‘What Do We Need to Talk About?’: Theater Review
By Frank Rizzo
LOS ANGELES (Variety.com) – We’re in a different world since the Apple siblings of Rhinebeck, N.Y. last gathered around the dining table to break bread on stage at Off Broadway’s Public Theater. Over the course of a quartet of plays that began in 2010 and ended in 2013, this middle-class, literate, articulate tribe shared stories, revealed family dynamics and reflected, indirectly, the world outside their doors.
For the new work “What Do We Need to Talk About? The Apple Family: Conversations on Zoom,” which was live-streamed by the Public and YouTube, playwright-director Richard Nelson has brought the brood together again, but each is now isolated in their upstate homes during this pandemic, connected only through the internet for this joint family call.
With this sui generis work written during the last few months, Nelson creates the first original internet play that deftly responds to the form, this family and the times. It more than holds its own in terms of rich writing, clever staging and nuanced performance, and it is as immediate and engaging as many a theater piece for the stage. Call it Zoom Theater, and call it terrific.
In his previous Apple plays, national events were indirectly part of the family discussions but in this current sequestering, the outside forces have reshaped their relative lives and thinking in real and profound ways.
“It’s like floating,” says sister Barbara (Maryann Plunkett) of the indefinite, nebulous situation they find themselves living in, “but you don’t know if you’re going to just crash to the ground and be dead or is something else going to happen. Are you suspended or falling?”
The oldest, Barbara is recently released from the hospital and is now recovering at her home where brother Richard (Jay O. Sanders), a state lawyer in the Cuomo administration, is now staying as he ponders some life changes. Jane (Sally Murphy), the youngest of the four siblings and a writer, is terrified to leave the apartment she shares with her partner Tim (Stephen Kunken), a part-time actor and manager of a now-closed restaurant, who is quarantined in the guest room — so they each Zoom separately. Then there’s sister Marian (Laila Robbins), a schoolteacher like Barbara, a researcher of family history and who is starkly living alone.
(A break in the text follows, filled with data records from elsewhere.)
(* ===== verification/_CoqProject ===== *)
-Q . S2P
Prelude.v
Kernel.v
Waiting.v
LinkedList.v
Connection.v
Protocol.v
Devices.v
Terminal.v
State.v
Poller.v
Send.v
Seat.v
Client.v
Control.v
Server.v
Daemon.v
Embedded.v
Trace.v
Frames.v
Invariant.v
Lifecycle.v
Rules.v
SendOk.v
SeatOk.v
SeatSwitch.v
SeatVt.v
SeatDevices.v
SeatMembers.v
SeatRemove.v
ClientOk.v
ControlOk.v
PollerOk.v
ServerOk.v
DispatchOk.v
StartOk.v
DaemonOk.v
EmbeddedOk.v
Demo.v
CommonTheorems.v
SeatTheorems.v
DaemonTheorems.v
FindingTheorems.v
EmbeddedTheorems.v
Backend.v
LibseatSeatd.v
LibseatNoop.v
LibseatLogind.v
Libseat.v
LibseatOk.v
LibseatOpen.v
LibseatLogindOk.v
LibseatSeat.v
Wire.v
LibseatWait.v
LibseatTheorems.v
LibseatFindings.v
LogindTheorems.v
Launcher.v
LauncherOk.v
LauncherTheorems.v
Log.v
#[global] Instance M_ret {S} : MRet (M S) := fun A a s w => Done (a, s, w).
#[global] Instance M_bind {S} : MBind (M S) := fun A B f m s w =>
  match m s w with
  | Done (a, s', w') => f a s' w'
  | Aborted => Aborted
  | Fault => Fault
  | Hang => Hang
  end.

Section Operations.
Context {S : Type}.

Definition get : M S S := fun s w => Done (s, s, w).
Definition gets {A} (f : S -> A) : M S A := fun s w => Done (f s, s, w).
Definition modify (f : S -> S) : M S () := fun s w => Done ((), f s, w).
Definition get_errno : M S Z := fun s w => Done (errno w, s, w).
Definition set_errno (e : Z) : M S () := fun s w => Done ((), s, Sys (trace w) e).
Definition abort {A} : M S A := fun _ _ => Aborted.
Definition fault {A} : M S A := fun _ _ => Fault.
Definition hang {A} : M S A := fun _ _ => Hang.
Definition assert_ (b : bool) : M S () := if b then mret () else abort.

(** Fail with an [errno], returning [a]. *)
Definition fail_with {A} (e : Z) (a : A) : M S A := set_errno e;; mret a.

(** Dereference a pointer that may be NULL. *)
Definition deref {A} (o : option A) : M S A :=
  match o with Some a => mret a | None => fault end.

Definition logged (w : sys) (c : call) (r : reply) : sys :=
  Sys ((c, r) :: trace w) (if r_ret r =? -1 then r_errno r else errno w).

Definition ext `{Kernel} (c : call) : M S reply := fun s w =>
  let r := answer (trace w) c in Done (r, s, logged w c r).

(** [do { r = c; if (r == -1 && errno != EINTR) return -1; } while (r == -1)] *)
Fixpoint ext_retry `{Kernel} (n : nat) (c : call) : M S reply :=
  match n with
  | O => hang
  | Datatypes.S n' => r ← ext c; if is_eintr r then ext_retry n' c else mret r
  end.

(** [for] over a linked list whose body leaves the list alone. *)
Fixpoint for_each {A} (f : A -> M S ()) (l : list A) : M S () :=
  match l with
  | [] => mret ()
  | x :: l' => f x;; for_each f l'
  end.

End Operations.

(** Run an operation on a part of the state reached through a pointer. *)
Definition zoom {S T A} (get : S -> option T) (put : T -> S -> S) (m : M T A) : M S A :=
  fun s w =>
    match get s with
    | None => Fault
    | Some t =>
        match m t w with
        | Done (a, t', w') => Done (a, put t' s, w')
        | Aborted => Aborted
        | Fault => Fault
        | Hang => Hang
        end
    end.

(** ** Weakest preconditions (total correctness) *)

Definition wp {S A} (m : M S A) (Q : A -> S -> sys -> Prop) (s : S) (w : sys) : Prop :=
  match m s w with
  | Done (a, s', w') => Q a s' w'
  | _ => False
  end.

Create HintDb wp.

Section Rules.
Context {S : Type}.
Implicit Types (s : S) (w : sys).

Lemma wp_ret {A} (a : A) Q s w : Q a s w -> wp (mret a) Q s w.
Proof. done. Qed.

Lemma wp_bind {A B} (m : M S A) (f : A -> M S B) Q s w :
  wp m (fun a => wp (f a) Q) s w -> wp (m ≫= f) Q s w.
Proof.
  unfold wp, mbind, M_bind. by destruct (m s w) as [[[a s'] w']| | |].
Qed.

Lemma wp_mono {A} (m : M S A) (P Q : A -> S -> sys -> Prop) s w :
  wp m P s w -> (forall a s' w', P a s' w' -> Q a s' w') -> wp m Q s w.
Proof. unfold wp. destruct (m s w) as [[[a s'] w']| | |]; auto. Qed.

Lemma wp_and {A} (m : M S A) (P Q : A -> S -> sys -> Prop) s w :
  wp m P s w -> wp m Q s w -> wp m (fun a s' w' => P a s' w' /\ Q a s' w') s w.
Proof. unfold wp. destruct (m s w) as [[[a s'] w']| | |]; auto. Qed.

(** A total specification is a run that returns. *)
Lemma wp_done {A} (m : M S A) Q s w :
  wp m Q s w -> exists a s' w', m s w = Done (a, s', w') /\ Q a s' w'.
Proof. unfold wp. destruct (m s w) as [[[a s'] w']| | |]; [|done..]. eauto 6. Qed.

(** A specification with one outcome. *)
Lemma wp_exact {A} (m : M S A) a s' w' s w :
  wp m (fun a1 s1 w1 => a1 = a /\ s1 = s' /\ w1 = w') s w -> m s w = Done (a, s', w').
Proof. intros (? & ? & ? & -> & -> & -> & ->)%wp_done. done. Qed.

Lemma wp_get Q s w : Q s s w -> wp get Q s w.
Proof. done. Qed.

Lemma wp_gets {A} (f : S -> A) Q s w : Q (f s) s w -> wp (gets f) Q s w.
Proof. done. Qed.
Nelson’s deeply drawn characters and the quiet, delicate naturalism of the performances — directed by Nelson — are ideal for this up-close and personal-screen format as they reveal confidences, share family news, tell bad jokes, and talk about the dailiness of their much-reduced lives in direct discourse. Quartered on screen, there are few places to hide — other than to fetch a drink, find a cell phone or clear a meal. These characters are both actors and audience at once, with little stage distraction now as they peer intently into their screens, looking for clues, cracks, gestures and tells to know what everyone is really thinking and how each is really doing. Their need for connection is palpable.
Like the other Apple plays, there is no speechifying, dramatic reveals or plot twists. The only news is when Richard — or rather Barbara first — says that he is considering retirement, an announcement that surprises the others, especially since their opinion of the governor has amusingly been recalibrated. “Is this because of Cuomo? He’s different now, Richard,” pleads Marian.
But it is in the second half of their conference call that this untethered family finds solace for their anxiousness and it comes from the arts, in the poetry, music, theater and storytelling that connects them to each other and to their humanity.
It begins with talk of “The Decameron” — the 14th century Italian literary work of “people telling each other stories while they wait out a plague,” says Barbara. “What’s so interesting, is that these people, the characters, don’t tell stories about plagues — instead they’re about sex, intrigue, some are funny, some quite magical.”
Barbara urges each to share some story and they do — of a mysterious relative, a lost artist, a careless president, a healing work of art, and of a recording session with a beloved uncle (Jon DeVries on tape) and it is quite magical, too, giving them just enough grace to carry on for another day, for another call.
The actors all share a sublime artistry over the family’s long journey that is unmatched, each possessing an instinctive grounded quality that connects deeply, even on an internet call.
Nelson is also able to extend his vision beyond this seasoned older generation of characters. He sees it through young people’s eyes, too, as the Apples share their students’ and children’s experiences — which is often quite differently from them. Sometimes it is done angrily, and sometimes in heartbreaking ways.
“Billy’s girlfriend,” says Jane matter-of-factly, “and she’s really nice, I like her. She said to me — ‘It feels like the world is ending just as we are arriving.’ ”
In ‘What Do We Need to Talk About?’ — and indeed all his Apple plays, Nelson shows that a miniaturist can create a mural, encompassing a breathtaking expanse, without losing the attention to detail that is so essentially human.